(Problem to work on): Set down all of the data exactly as it appears.

---------------

(** The last occurrence, before a suffix without the character. *)
Lemma rfind_before_suffix (c : ascii) (x post : string) :
  has_char c post = false -> rfind c (x ++ String c post) = len x.
Proof.
  intros H. induction x as [|a x IH]; simpl.
  - rewrite (rfind_absent _ _ H). simpl. now rewrite Ascii.eqb_refl.
  - rewrite IH, len_cons.
    pose proof (len_nonneg x).
    destruct (0 <=? len x) eqn:E; [reflexivity | apply Z.leb_gt in E; lia].
Qed.

Lemma substring_prefix (s t : string) :
  String.substring 0 (String.length s) (s ++ t) = s.
Proof. induction s as [|a s IH]; simpl; [now destruct t | now rewrite IH]. Qed.

Lemma substring_skip (pre s : string) (n : nat) :
  String.substring (String.length pre) n (pre ++ s) = String.substring 0 n s.
Proof. induction pre as [|a pre IH]; simpl; [reflexivity | exact IH]. Qed.

(** Slicing a middle part out by its bounds gives it back. *)
Lemma slice_middle (pre mid post : string) :
  slice (pre ++ mid ++ post) (len pre) (len pre + len mid) = mid.
Proof.
  unfold slice, clamp. rewrite !len_app.
  pose proof (len_nonneg pre). pose proof (len_nonneg mid).
  pose proof (len_nonneg post).
  destruct (len pre <? 0) eqn:E1; [apply Z.ltb_lt in E1; lia|].
  destruct (len pre + len mid <? 0) eqn:E2; [apply Z.ltb_lt in E2; lia|].
  rewrite !Z.min_l by lia.
  replace (len pre + len mid - len pre) with (len mid) by lia.
  unfold len. rewrite !Nat2Z.id.
  rewrite substring_skip. apply substring_prefix.
Qed.

(** Where a character occurs, there is a text after its first occurrence:
    the index [1] of [split(c, 1)] exists. *)
Lemma after_first_defined (c : ascii) (s : string) :
  has_char c s = true -> exists rest, after_first c s = Some rest.
Proof.
  induction s as [|a s IH]; simpl; intros H; [discriminate|].
  destruct (Ascii.eqb a c); [now eexists | now apply IH].
Qed.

---------------

(Task output):
(** The last occurrence, before a suffix without the character. *)
Lemma rfind_before_suffix (c : ascii) (x post : string) :
  has_char c post = false -> rfind c (x ++ String c post) = len x.
Proof.
  intros H. induction x as [|a x IH]; simpl.
  - rewrite (rfind_absent _ _ H). simpl. now rewrite Ascii.eqb_refl.
  - rewrite IH, len_cons.
    pose proof (len_nonneg x).
    destruct (0 <=? len x) eqn:E; [reflexivity | apply Z.leb_gt in E; lia].
Qed.

Lemma substring_prefix (s t : string) :
  String.substring 0 (String.length s) (s ++ t) = s.
Proof. induction s as [|a s IH]; simpl; [now destruct t | now rewrite IH]. Qed.

Lemma substring_skip (pre s : string) (n : nat) :
  String.substring (String.length pre) n (pre ++ s) = String.substring 0 n s.
Proof. induction pre as [|a pre IH]; simpl; [reflexivity | exact IH]. Qed.

(** Slicing a middle part out by its bounds gives it back. *)
Lemma slice_middle (pre mid post : string) :
  slice (pre ++ mid ++ post) (len pre) (len pre + len mid) = mid.
Proof.
  unfold slice, clamp. rewrite !len_app.
  pose proof (len_nonneg pre). pose proof (len_nonneg mid).
  pose proof (len_nonneg post).
  destruct (len pre <? 0) eqn:E1; [apply Z.ltb_lt in E1; lia|].
  destruct (len pre + len mid <? 0) eqn:E2; [apply Z.ltb_lt in E2; lia|].
  rewrite !Z.min_l by lia.
  replace (len pre + len mid - len pre) with (len mid) by lia.
  unfold len. rewrite !Nat2Z.id.
  rewrite substring_skip. apply substring_prefix.
Qed.

(** Where a character occurs, there is a text after its first occurrence:
    the index [1] of [split(c, 1)] exists. *)
Lemma after_first_defined (c : ascii) (s : string) :
  has_char c s = true -> exists rest, after_first c s = Some rest.
Proof.
  induction s as [|a s IH]; simpl; intros H; [discriminate|].
  destruct (Ascii.eqb a c); [now eexists | now apply IH].
Qed.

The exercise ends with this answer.